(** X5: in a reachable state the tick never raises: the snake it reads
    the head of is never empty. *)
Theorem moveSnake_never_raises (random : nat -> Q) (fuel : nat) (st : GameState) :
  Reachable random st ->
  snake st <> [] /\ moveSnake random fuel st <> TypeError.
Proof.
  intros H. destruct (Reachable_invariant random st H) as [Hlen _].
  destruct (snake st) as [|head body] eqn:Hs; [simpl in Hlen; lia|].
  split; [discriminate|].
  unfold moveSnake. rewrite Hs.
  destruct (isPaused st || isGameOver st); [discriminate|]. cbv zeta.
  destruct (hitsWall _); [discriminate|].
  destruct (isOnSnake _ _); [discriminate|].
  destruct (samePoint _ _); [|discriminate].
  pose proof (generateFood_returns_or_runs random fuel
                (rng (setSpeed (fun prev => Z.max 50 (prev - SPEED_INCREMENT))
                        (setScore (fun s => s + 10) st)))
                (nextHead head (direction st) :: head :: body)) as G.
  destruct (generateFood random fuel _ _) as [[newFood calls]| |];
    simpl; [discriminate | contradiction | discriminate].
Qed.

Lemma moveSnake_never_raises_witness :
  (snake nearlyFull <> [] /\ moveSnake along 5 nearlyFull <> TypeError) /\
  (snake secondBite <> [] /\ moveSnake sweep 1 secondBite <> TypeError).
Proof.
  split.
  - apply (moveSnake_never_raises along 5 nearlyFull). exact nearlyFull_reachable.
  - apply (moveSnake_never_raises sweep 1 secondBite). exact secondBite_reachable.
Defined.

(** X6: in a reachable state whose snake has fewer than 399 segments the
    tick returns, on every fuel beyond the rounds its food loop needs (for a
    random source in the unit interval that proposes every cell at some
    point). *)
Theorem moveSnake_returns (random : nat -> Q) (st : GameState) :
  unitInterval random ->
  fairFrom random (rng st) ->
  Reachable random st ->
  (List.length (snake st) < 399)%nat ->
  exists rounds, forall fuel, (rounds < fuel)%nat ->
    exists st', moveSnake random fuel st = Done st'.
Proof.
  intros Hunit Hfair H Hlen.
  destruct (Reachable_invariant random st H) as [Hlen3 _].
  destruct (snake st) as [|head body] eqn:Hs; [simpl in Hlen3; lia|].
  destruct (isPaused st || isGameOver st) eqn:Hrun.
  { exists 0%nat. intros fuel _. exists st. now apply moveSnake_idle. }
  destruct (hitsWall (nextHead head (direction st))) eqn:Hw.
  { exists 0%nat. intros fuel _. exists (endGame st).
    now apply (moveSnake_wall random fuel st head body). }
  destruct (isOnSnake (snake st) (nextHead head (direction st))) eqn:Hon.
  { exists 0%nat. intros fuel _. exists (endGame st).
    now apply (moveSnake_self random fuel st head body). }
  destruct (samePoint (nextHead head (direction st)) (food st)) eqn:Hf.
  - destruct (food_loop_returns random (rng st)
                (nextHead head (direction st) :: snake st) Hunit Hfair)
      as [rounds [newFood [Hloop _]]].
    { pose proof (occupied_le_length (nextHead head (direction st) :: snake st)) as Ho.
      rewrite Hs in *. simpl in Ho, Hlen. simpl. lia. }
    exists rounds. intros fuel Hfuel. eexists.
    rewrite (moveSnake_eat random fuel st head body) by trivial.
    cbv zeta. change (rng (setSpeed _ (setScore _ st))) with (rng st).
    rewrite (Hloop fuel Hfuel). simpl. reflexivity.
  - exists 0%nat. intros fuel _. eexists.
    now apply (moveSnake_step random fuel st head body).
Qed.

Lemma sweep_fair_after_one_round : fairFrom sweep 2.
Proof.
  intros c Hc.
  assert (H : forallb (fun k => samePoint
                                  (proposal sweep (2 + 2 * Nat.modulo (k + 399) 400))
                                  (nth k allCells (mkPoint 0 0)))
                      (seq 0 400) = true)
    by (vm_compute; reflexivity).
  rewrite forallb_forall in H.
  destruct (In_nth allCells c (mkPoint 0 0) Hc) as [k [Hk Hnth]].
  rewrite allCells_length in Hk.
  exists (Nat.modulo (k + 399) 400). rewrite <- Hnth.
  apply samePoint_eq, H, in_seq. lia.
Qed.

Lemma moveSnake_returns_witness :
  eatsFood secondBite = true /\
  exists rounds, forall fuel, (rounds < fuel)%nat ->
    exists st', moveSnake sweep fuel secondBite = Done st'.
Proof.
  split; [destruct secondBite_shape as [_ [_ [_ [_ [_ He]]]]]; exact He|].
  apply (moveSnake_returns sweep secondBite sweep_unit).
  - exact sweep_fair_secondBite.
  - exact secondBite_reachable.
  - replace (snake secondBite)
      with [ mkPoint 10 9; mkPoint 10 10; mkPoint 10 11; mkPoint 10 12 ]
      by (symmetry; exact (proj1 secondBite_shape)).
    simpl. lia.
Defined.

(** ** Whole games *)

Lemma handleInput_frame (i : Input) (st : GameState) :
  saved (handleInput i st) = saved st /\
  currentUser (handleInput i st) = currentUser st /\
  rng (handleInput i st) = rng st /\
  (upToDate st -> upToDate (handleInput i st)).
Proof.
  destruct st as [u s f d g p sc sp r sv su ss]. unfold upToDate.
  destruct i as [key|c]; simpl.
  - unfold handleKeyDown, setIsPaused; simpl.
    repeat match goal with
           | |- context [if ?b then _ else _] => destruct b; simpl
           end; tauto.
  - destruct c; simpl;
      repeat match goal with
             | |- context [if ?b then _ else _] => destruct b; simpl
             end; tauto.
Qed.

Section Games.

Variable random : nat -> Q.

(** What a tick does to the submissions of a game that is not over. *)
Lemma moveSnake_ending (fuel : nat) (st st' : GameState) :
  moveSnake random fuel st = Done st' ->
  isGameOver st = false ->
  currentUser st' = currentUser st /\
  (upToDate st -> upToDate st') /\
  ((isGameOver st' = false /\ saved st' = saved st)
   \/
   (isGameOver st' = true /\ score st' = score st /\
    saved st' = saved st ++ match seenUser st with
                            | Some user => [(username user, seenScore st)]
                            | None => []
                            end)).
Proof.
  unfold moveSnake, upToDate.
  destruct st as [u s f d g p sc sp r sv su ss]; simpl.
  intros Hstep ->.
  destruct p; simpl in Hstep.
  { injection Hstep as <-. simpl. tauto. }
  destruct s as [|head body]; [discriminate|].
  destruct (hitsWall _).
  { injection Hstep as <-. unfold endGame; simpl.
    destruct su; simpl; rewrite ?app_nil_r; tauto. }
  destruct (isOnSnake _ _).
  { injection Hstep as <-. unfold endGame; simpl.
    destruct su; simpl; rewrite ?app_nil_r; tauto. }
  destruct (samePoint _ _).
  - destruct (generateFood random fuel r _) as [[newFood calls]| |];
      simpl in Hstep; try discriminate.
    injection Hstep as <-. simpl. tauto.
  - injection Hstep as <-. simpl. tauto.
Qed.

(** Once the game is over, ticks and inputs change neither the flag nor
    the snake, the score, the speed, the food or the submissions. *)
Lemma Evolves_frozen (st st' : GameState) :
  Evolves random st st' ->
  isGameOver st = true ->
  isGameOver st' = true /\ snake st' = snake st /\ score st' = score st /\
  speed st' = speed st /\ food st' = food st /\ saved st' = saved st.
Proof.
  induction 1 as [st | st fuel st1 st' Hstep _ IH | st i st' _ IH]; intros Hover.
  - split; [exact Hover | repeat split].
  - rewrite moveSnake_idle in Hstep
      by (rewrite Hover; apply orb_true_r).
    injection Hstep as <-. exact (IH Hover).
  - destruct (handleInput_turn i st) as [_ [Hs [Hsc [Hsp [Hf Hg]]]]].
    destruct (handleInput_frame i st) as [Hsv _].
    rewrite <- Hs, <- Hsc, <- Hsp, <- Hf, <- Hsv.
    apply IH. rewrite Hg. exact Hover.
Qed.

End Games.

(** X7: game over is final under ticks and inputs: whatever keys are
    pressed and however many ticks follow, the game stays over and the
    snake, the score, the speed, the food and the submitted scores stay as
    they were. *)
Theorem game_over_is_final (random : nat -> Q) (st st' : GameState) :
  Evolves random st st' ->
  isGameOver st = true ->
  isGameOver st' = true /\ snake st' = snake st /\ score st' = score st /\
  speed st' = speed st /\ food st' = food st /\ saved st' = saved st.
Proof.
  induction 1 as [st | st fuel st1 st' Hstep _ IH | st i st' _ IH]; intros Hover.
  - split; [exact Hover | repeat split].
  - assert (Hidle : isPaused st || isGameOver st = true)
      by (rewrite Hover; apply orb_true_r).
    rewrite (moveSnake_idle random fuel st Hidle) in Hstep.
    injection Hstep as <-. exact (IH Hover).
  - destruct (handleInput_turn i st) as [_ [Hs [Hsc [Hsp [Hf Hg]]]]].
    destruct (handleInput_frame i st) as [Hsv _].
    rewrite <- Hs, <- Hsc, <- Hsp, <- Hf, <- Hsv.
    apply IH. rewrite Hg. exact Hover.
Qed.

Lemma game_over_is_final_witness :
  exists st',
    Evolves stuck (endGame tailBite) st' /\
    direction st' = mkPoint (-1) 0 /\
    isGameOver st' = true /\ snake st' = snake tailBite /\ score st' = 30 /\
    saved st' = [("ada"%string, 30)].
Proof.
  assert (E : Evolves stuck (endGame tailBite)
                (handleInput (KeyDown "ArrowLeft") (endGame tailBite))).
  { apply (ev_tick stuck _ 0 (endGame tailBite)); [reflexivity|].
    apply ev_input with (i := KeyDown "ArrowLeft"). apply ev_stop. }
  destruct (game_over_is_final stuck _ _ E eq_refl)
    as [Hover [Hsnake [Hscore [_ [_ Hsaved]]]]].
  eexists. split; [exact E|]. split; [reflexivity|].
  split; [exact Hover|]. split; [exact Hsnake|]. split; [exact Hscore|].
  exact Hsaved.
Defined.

..............................

Task requirements
Produce only the lines from the line containing "- exact secondBite_reachable." through the line containing "saved st' = saved st ++", inclusive of both, exactly as they stand in the entries above.

Response
  - exact secondBite_reachable.
  - replace (snake secondBite)
      with [ mkPoint 10 9; mkPoint 10 10; mkPoint 10 11; mkPoint 10 12 ]
      by (symmetry; exact (proj1 secondBite_shape)).
    simpl. lia.
Defined.

(** ** Whole games *)

Lemma handleInput_frame (i : Input) (st : GameState) :
  saved (handleInput i st) = saved st /\
  currentUser (handleInput i st) = currentUser st /\
  rng (handleInput i st) = rng st /\
  (upToDate st -> upToDate (handleInput i st)).
Proof.
  destruct st as [u s f d g p sc sp r sv su ss]. unfold upToDate.
  destruct i as [key|c]; simpl.
  - unfold handleKeyDown, setIsPaused; simpl.
    repeat match goal with
           | |- context [if ?b then _ else _] => destruct b; simpl
           end; tauto.
  - destruct c; simpl;
      repeat match goal with
             | |- context [if ?b then _ else _] => destruct b; simpl
             end; tauto.
Qed.

Section Games.

Variable random : nat -> Q.

(** What a tick does to the submissions of a game that is not over. *)
Lemma moveSnake_ending (fuel : nat) (st st' : GameState) :
  moveSnake random fuel st = Done st' ->
  isGameOver st = false ->
  currentUser st' = currentUser st /\
  (upToDate st -> upToDate st') /\
  ((isGameOver st' = false /\ saved st' = saved st)
   \/
   (isGameOver st' = true /\ score st' = score st /\
    saved st' = saved st ++ match seenUser st with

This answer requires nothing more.